HOME
NGC6946
NGC6946
Spiral Galaxy in Cepheus


 

NGC6946: This is a very dim, 10th magnitude galaxy in Cepheus toward Cygnus, approximately ten million light years from Earth. Looking from the bright core outward along the spiral arms, the galaxy's colors show a change from the yellowish light of old stars in the galaxy's center to young blue star clusters and reddish star forming regions. NGC 6946 is also bright in infrared light and rich in gas and dust, exhibiting a high star birth and death rate. During the 20th century, at least six supernovae, the death explosions of massive stars, were discovered in NGC 6946. A small barred structure is just visible at the galaxy's core.

 

Technical Information:

LRGB: 165:50:50:50 (Luminance layer consists of 11 fifteen minute images, unbinned; R, G and B consist of 5 ten-minute images, all binned 2x2).
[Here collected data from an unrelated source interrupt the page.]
(* ===== verification/Dispatch.v ===== *)
(** * From a request to the parties

    Models [task/language/*.cc] (which datasets a request names, the access
    information of its parties), [task/semantic/parser.cc] (finding the owners of the
    datasets, choosing a scheduler) and [task/semantic/scheduler/*.cc] (sending the
    task to every party).  [walk] is the order in which a protobuf map is walked,
    [execute_task] what the node of a party answers ([None] when the call fails).
    The threads of a scheduler share the error flag and the list of task servers:
    a run is an interleaving of their writes.  The error messages are kept for no
    reader and left out. *)

From Stdlib Require Import Ascii String ZArith Lia.
From stdpp Require Import base tactics list option gmap strings sorting.
From S2P Require Import Prelude ModArith Machine StrUtil Json Common ExprConfig Parallel Psi PsiTask MetaService Worker NodeImpl.

Local Open Scope Z_scope.

(** ** Requests *)

Inductive LinkType := SERVER | CLIENT.
Record EndPoint : Type := EP { ep_ip : str; ep_port : Z; ep_name : str; ep_type : LinkType }.
Record VirtualMachine : Type := VM { vm_party_id : Z; vm_next : option EndPoint; vm_prev : option EndPoint }.

(** [rpc::Node]. *)
Record pbNode : Type := PN { pn_node : Node; pn_party_id : Z; pn_vm : list VirtualMachine }.

(** [node2PbNode] on a new message; [pbNode2Node] is [pn_node]. *)
Definition node2PbNode (n : Node) : pbNode := PN n 0 [].

Inductive Language := PYTHON | JAVA | CPP | PROTO.
Inductive TaskType := ACTOR_TASK | NODE_TASK | PIR_TASK | PSI_TASK | NODE_PIR_TASK | NODE_PSI_TASK | TEE_TASK | TEE_EXECUTOR_TASK | TEE_DATAPROVIDER_TASK.
#[export] Instance TaskType_eq_dec : EqDecision TaskType.
Proof. solve_decision. Defined.

(** The task of a [PushTaskRequest]. *)
Record PushTask : Type := PTask {
  pt_language : Language;
  pt_type : TaskType;
  pt_code : str;
  pt_job_id : str;
  pt_task_id : str;
  pt_party_name : str;
  pt_access : gmap str pbNode;
  pt_aux : gmap str pbNode;
  pt_node_map : gmap str pbNode;
  pt_params : gmap str ParamValue;
  pt_datasets : gmap str (gmap str str)
}.

Definition set_type (t : PushTask) (ty : TaskType) : PushTask :=
  PTask (pt_language t) ty (pt_code t) (pt_job_id t) (pt_task_id t) (pt_party_name t) (pt_access t) (pt_aux t) (pt_node_map t) (pt_params t) (pt_datasets t).
Definition set_party_name (t : PushTask) (p : str) : PushTask :=
  PTask (pt_language t) (pt_type t) (pt_code t) (pt_job_id t) (pt_task_id t) p (pt_access t) (pt_aux t) (pt_node_map t) (pt_params t) (pt_datasets t).
Definition set_access (t : PushTask) (m : gmap str pbNode) : PushTask :=
  PTask (pt_language t) (pt_type t) (pt_code t) (pt_job_id t) (pt_task_id t) (pt_party_name t) m (pt_aux t) (pt_node_map t) (pt_params t) (pt_datasets t).
Definition set_aux (t : PushTask) (m : gmap str pbNode) : PushTask :=
  PTask (pt_language t) (pt_type t) (pt_code t) (pt_job_id t) (pt_task_id t) (pt_party_name t) (pt_access t) m (pt_node_map t) (pt_params t) (pt_datasets t).
Definition set_node_map (t : PushTask) (m : gmap str pbNode) : PushTask :=
  PTask (pt_language t) (pt_type t) (pt_code t) (pt_job_id t) (pt_task_id t) (pt_party_name t) (pt_access t) (pt_aux t) m (pt_params t) (pt_datasets t).
Definition set_params (t : PushTask) (m : gmap str ParamValue) : PushTask :=
  PTask (pt_language t) (pt_type t) (pt_code t) (pt_job_id t) (pt_task_id t) (pt_party_name t) (pt_access t) (pt_aux t) (pt_node_map t) m (pt_datasets t).

Definition SCHEDULER_NODE : str := chars "SCHEDULER_NODE".

(** [AddSchedulerNode]: the sender's own address. *)
Definition AddSchedulerNode (local : Node) (t : PushTask) : PushTask :=
  set_aux t (<[SCHEDULER_NODE := node2PbNode local]> (pt_aux t)).

Section Dispatch.
Context (walk : forall A : Type, gmap str A -> list (str * A)).

(** ** The language parsers *)

(** [ProtoParser::parseDatasets]: dataset id and party. *)
Definition proto_parseDatasets (t : PushTask) : list (str * str) :=
  e ← walk _ (pt_datasets t);
  d ← walk _ e.2;
  if decide (d.2 = []) then [] else [(d.2, e.1)].

(** [PyParser::parseDatasets] skips a pair whose texts were seen, glued together. *)
Fixpoint drop_seen (seen : gset str) (l : list (str * str)) : list (str * str) :=
  match l with
  | [] => []
  | (id, party) :: l =>
      if decide (party ++ id ∈ seen) then drop_seen seen l
      else (id, party) :: drop_seen ({[party ++ id]} ∪ seen) l
  end.
Definition py_parseDatasets (t : PushTask) : list (str * str) := drop_seen ∅ (proto_parseDatasets t).
Fixpoint crun (polls : list (bool * Z)) (g : ring) (ops : list cop) (W : world) : res (option (list (retcode * str) * world)) :=
  match ops with
  | [] => Ret (Some ([], W))
  | op :: ops =>
      o ← cstep polls g op W;
      match o with
      | None => Ret None
      | Some (c, data, W) => o ← crun polls g ops W; Ret ('(l, W) ← o; Some ((c, data) :: l, W))
      end
  end.

(** The specification: a queue for every ordered pair of parties, each as [qstep] of
    [Grpc] describes the queue of one key. *)
Definition pair_queue (q : gmap (Z * Z) (list str)) (i j : Z) : list str := default [] (q !! (i, j)).

Definition astep (op : cop) (q : gmap (Z * Z) (list str)) : option (retcode * str * gmap (Z * Z) (list str)) :=
  match op with
  | CSend i next data calls =>
      '(code, x, l) ← qstep (Put data calls) (pair_queue q i (neighbour i next)); Some (code, x, <[(i, neighbour i next) := l]> q)
  | CRecv i next c =>
      '(code, x, l) ← qstep (Get c) (pair_queue q (neighbour i next) i); Some (code, x, <[(neighbour i next, i) := l]> q)
  | CRecvSized i next size c =>
      '(code, x, l) ← qstep (Get c) (pair_queue q (neighbour i next) i);
      Some (if decide (length x = size) then (SUCCESS, x) else (FAIL, []), <[(neighbour i next, i) := l]> q)
  end.

Fixpoint arun (ops : list cop) (q : gmap (Z * Z) (list str)) : option (list (retcode * str) * gmap (Z * Z) (list str)) :=
  match ops with
  | [] => Some ([], q)
  | op :: ops => '(c, data, q) ← astep op q; '(l, q) ← arun ops q; Some ((c, data) :: l, q)
  end.

(** ** Keys keep channels apart *)

Definition is_party (i : Z) : Prop := 0 <= i < 3.

(** Names that differ and of which none is another with an underscore and more. *)
Definition names_clear (g : ring) : Prop :=
  forall i j, is_party i -> is_party j -> i <> j -> rg_name g i <> rg_name g j /\ forall x, rg_name g i <> rg_name g j ++ chars "_" ++ x.

Definition ring_key (g : ring) (i j : Z) : str := channel_key (rg_request g) (rg_sub_task g) (rg_name g i) (rg_name g j).

Lemma split_name g i j i' j' k : names_clear g -> is_party i -> is_party i' ->
  rg_name g i = rg_name g i' ++ k -> chars "_" ++ rg_name g j' = k ++ chars "_" ++ rg_name g j -> i = i' /\ rg_name g j = rg_name g j'.
Proof.
  intros Hc Hi Hi' E1 E2. destruct k as [|c k].
  - rewrite app_nil_r in E1. destruct (decide (i = i')) as [->|Hne]; [|by destruct (Hc i i' Hi Hi' Hne)]. cbn in E2. injection E2 as E2. done.
  - cbn in E2. injection E2 as <- _. destruct (decide (i = i')) as [->|Hne].
    + apply (f_equal length) in E1. rewrite length_app in E1. cbn in E1. lia.
    + destruct (Hc i i' Hi Hi' Hne) as [_ H]. by destruct (H k).
Qed.

Lemma ring_key_inj g i j i' j' : names_clear g -> is_party i -> is_party j -> is_party i' -> is_party j' ->
  ring_key g i j = ring_key g i' j' -> i = i' /\ j = j'.
Proof.
  intros Hc Hi Hj Hi' Hj' E. unfold ring_key, channel_key in E. do 4 apply app_inv_head in E.
  assert (H : i = i' /\ rg_name g j = rg_name g j').
  { apply app_eq_inv in E as [(k & E1 & E2)|(k & E1 & E2)]; [by apply (split_name g i j i' j' k)|].
    destruct (split_name g i' j' i j k) as [-> ->]; done. }
  destruct H as [-> H]. split; [done|]. destruct (decide (j = j')) as [->|Hne]; [done|]. by destruct (Hc j j' Hj Hj' Hne).
Qed.

(** ** The channels of a ring *)

Lemma neighbour_party i next : is_party i -> is_party (neighbour i next) /\ neighbour i next <> i.
Proof.
  intros [H1 H2]. assert (Hi : i = 0 \/ i = 1 \/ i = 2) by lia.
  destruct Hi as [-> | [-> | ->]], next; (split; [split|]; vm_compute; congruence).
Qed.

Lemma ring_channel_ok g i next : names_clear g -> is_party i ->
  ring_channel g i next = Ret (MTC (ring_key g i (neighbour i next)) (ring_key g (neighbour i next) i) (rg_node g (neighbour i next)) (rg_node g i)).
Proof.
  intros Hc Hi. assert (Hnd : forall a b, is_party a -> is_party b -> a <> b -> rg_name g a <> rg_name g b) by (intros a b Ha Hb Hab; by destruct (Hc a b Ha Hb Hab)).
  assert (Hname : forall j, is_party j -> default [] (ap_names (ring_config g i) !! j) = rg_name g j).
  { intros j Hj. cbn. assert (E : j = 0 \/ j = 1 \/ j = 2) by (unfold is_party in Hj; lia). destruct E as [-> | [-> | ->]]; by simplify_map_eq. }
  assert (Hnode : forall j, is_party j -> PartyName2PartyInfo (ring_config g i) (rg_name g j) = rg_node g j).
  { intros j Hj. unfold PartyName2PartyInfo. cbn.
    assert (H01 := Hnd 0 1 ltac:(unfold is_party; lia) ltac:(unfold is_party; lia) ltac:(lia)).
    assert (H02 := Hnd 0 2 ltac:(unfold is_party; lia) ltac:(unfold is_party; lia) ltac:(lia)).
    assert (H12 := Hnd 1 2 ltac:(unfold is_party; lia) ltac:(unfold is_party; lia) ltac:(lia)).
    assert (E : j = 0 \/ j = 1 \/ j = 2) by (unfold is_party in Hj; lia). destruct E as [-> | [-> | ->]]; by simplify_map_eq. }
  destruct (neighbour_party i next Hi) as [Hn _]. unfold ring_channel, initPartyComm, NextPartyInfo, PrevPartyInfo, NextPartyName, PrevPartyName, NextPartyId, PrevPartyId, ABY3_TOTAL_PARTY_NUM.
  change (ap_id (ring_config g i)) with i. unfold ring_key, neighbour in *. destruct next; rewrite Hname, Hnode by done; done.
Qed.

(** Every ordered pair of parties has its queue at the receiver's node. *)
Definition ring_inv (polls : list (bool * Z)) (g : ring) (ws : Z -> wref) (q : gmap (Z * Z) (list str)) (W : world) : Prop :=
  forall i j, is_party i -> is_party j -> i <> j ->
    exists n, W !! rg_node g j = Some n /\ serving polls (rg_request g) (ring_key g i j) (ws j) (pair_queue q i j) n.

(** Replacing one node and one queue. *)
Lemma ring_inv_set polls g ws q W i j xs n n' : names_clear g -> ring_inv polls g ws q W -> is_party i -> is_party j -> i <> j -> W !! rg_node g j = Some n ->
  serving polls (rg_request g) (ring_key g i j) (ws j) xs n' ->
  (forall key' w' q', ring_key g i j <> key' -> serving polls (rg_request g) key' w' q' n -> serving polls (rg_request g) key' w' q' n') ->
  ring_inv polls g ws (<[(i, j) := xs]> q) (<[rg_node g j := n']> W).
Proof.
  intros Hc H Hi Hj Hij Hn Hs Hf i' j' Hi' Hj' Hij'. destruct (H i' j' Hi' Hj' Hij') as (n0 & E0 & S0). unfold pair_queue in *.
  destruct (decide ((i, j) = (i', j'))) as [[= <- <-]|Hne].
  - exists n'. rewrite !lookup_insert_eq. done.
  - rewrite (lookup_insert_ne q) by done. destruct (decide (rg_node g j = rg_node g j')) as [En|En].
    + exists n'. rewrite En, lookup_insert_eq. split; [done|]. apply Hf; [|congruence]. intros Ek. apply ring_key_inj in Ek as [-> ->]; done.
    + exists n0. by rewrite lookup_insert_ne.
Qed.

Definition op_party (op : cop) : Z := match op with CSend i _ _ _ | CRecv i _ _ | CRecvSized i _ _ _ => i end.

(** A party of the ring, and outcomes enough for the calls of a send. *)
Definition op_ok (op : cop) : Prop := is_party (op_party op) /\ match op with CSend _ _ _ calls => enough_calls retry_max_times_ calls | _ => True end.

Section Ring.
Context (polls : list (bool * Z)) (g : ring) (ws : Z -> wref) (Hc : names_clear g).
Lemma first_blocks_whole : Forall (fun b => is_last_block b = false) first_blocks.
Proof. eapply Forall_impl; [apply (file_blocks_size n f s Hn)|]. by intros b [_ ?]. Qed.

Lemma dl_inv_start : dl_inv first_blocks (pushed_blocks (DownloadDataImpl n fs storage rest)) (DownloadData n fs storage (f :: rest)).
Proof.
  unfold DownloadData. split; [done|]. split; [intros _; apply flagged_reader|]. exists O. split; [lia|]. left. split; [done|]. intros _. right.
  split; [done|]. unfold stream. cbn [writer reader resp_queue items DownloadDataImpl app]. rewrite Hf, pushes_app, pushes_blocks, <- app_assoc. done.
Qed.

Lemma dl_inv_reachable d : rtc dl_step (DownloadData n fs storage (f :: rest)) d -> dl_inv first_blocks (pushed_blocks (DownloadDataImpl n fs storage rest)) d.
Proof.
  intros H. assert (H0 := dl_inv_start). revert H0. induction H as [d|d d1 d2 Hs _ IH]; [done|]. intros H0. apply IH.
  by eapply dl_inv_step; [apply first_blocks_whole|..].
Qed.

(** Every run ends: each step takes the measure down. *)
Lemma machine_ends d : rtc dl_step (DownloadData n fs storage (f :: rest)) d -> Acc (flip dl_machine) (Some d).
Proof using Hn Hf.
  remember (dl_measure d) as m eqn:Em. revert d Em. induction m as [m IH] using lt_wf_ind. intros d -> Hd. constructor. intros y Hs. inversion Hs as [? d' Hs'|]; subst.
  - destruct (dl_inv_reachable d Hd) as (Hst & _). eapply IH; [by eapply dl_measure_step|done|by eapply rtc_r].
  - constructor. intros z Hz. inversion Hz.
Qed.

(** A run of a request whose files all exist ends with the first file sent. *)
Lemma download_whole d : Forall (fun g => is_Some (fs !! CompletePath storage g)) rest -> rtc dl_step (DownloadData n fs storage (f :: rest)) d -> dl_stuck (Some d) ->
  writer d = Finished /\ responses d = resp_of <$> first_blocks.
Proof using Hn Hf.
  intros Hall Hd Hstuck. assert (He : (SetDownloadError ∉ reader d) /\ dl_error d = false).
  { assert (H0 : (SetDownloadError ∉ reader (DownloadData n fs storage (f :: rest))) /\ dl_error (DownloadData n fs storage (f :: rest)) = false).
    { split; [|done]. apply reader_no_error. constructor; [by eexists|done]. }
    clear Hstuck. revert H0. induction Hd as [d|d d1 d2 Hs _ IH]; [done|]. intros H0. apply IH. by eapply no_error_step. }
  destruct He as [_ He]. destruct (dl_inv_reachable d Hd) as (_ & _ & k & Hk & [[Hr1 Hr2]|(? & _)]); [|congruence].
  destruct (Hr2 He) as [[Hw ->]|[Hw Hstream]]; [by rewrite take_ge in Hr1 by lia|]. exfalso.
  destruct (dl_can_step d Hw) as [d' Hs]; [|by apply (Hstuck d')]. intros Hwait Hread Hi. unfold stream in Hstream.
  rewrite Hwait, Hread, Hi in Hstream. by destruct (drop k first_blocks).
Qed.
Equipment: 12" RCX400 at f/8.5, and an SBIG ST-8XE camera/CFW-8 color filter wheel, guided with an SBIG AO-7, guiding at 5 Hz for the luminance images, and 3Hz for color channels.

Image Acquisition/Camera Control: CCDSoft V5.

Processing: All images calibrated (darks and dawn flats) and registered in CCDSoft. Luminance layer average combined in Ray Gralak's Sigma Beta; color channels average combined in CCDSoft. One fast and fifteen slow (high frequency components only) iterations of Richardson-Lucy applied in AIP4WIN. Color combine, many careful adjustment of curves and levels, and selective Gaussian blurs and unsharp mask in Photoshop; repair of bloomed stars performed in CCDSoft using Ron Wodaski's bloom removal software.

Location: My yard in Redmond, Washington, elevation 500'.

Date: Luminance images taken during the nights of 7/1/06 and 7/2/06; RGB images taken during the night of 7/1/06.

CCD Temperature: -20C

Seeing: 2.0 arcsecond FWHM on typical calibrated image.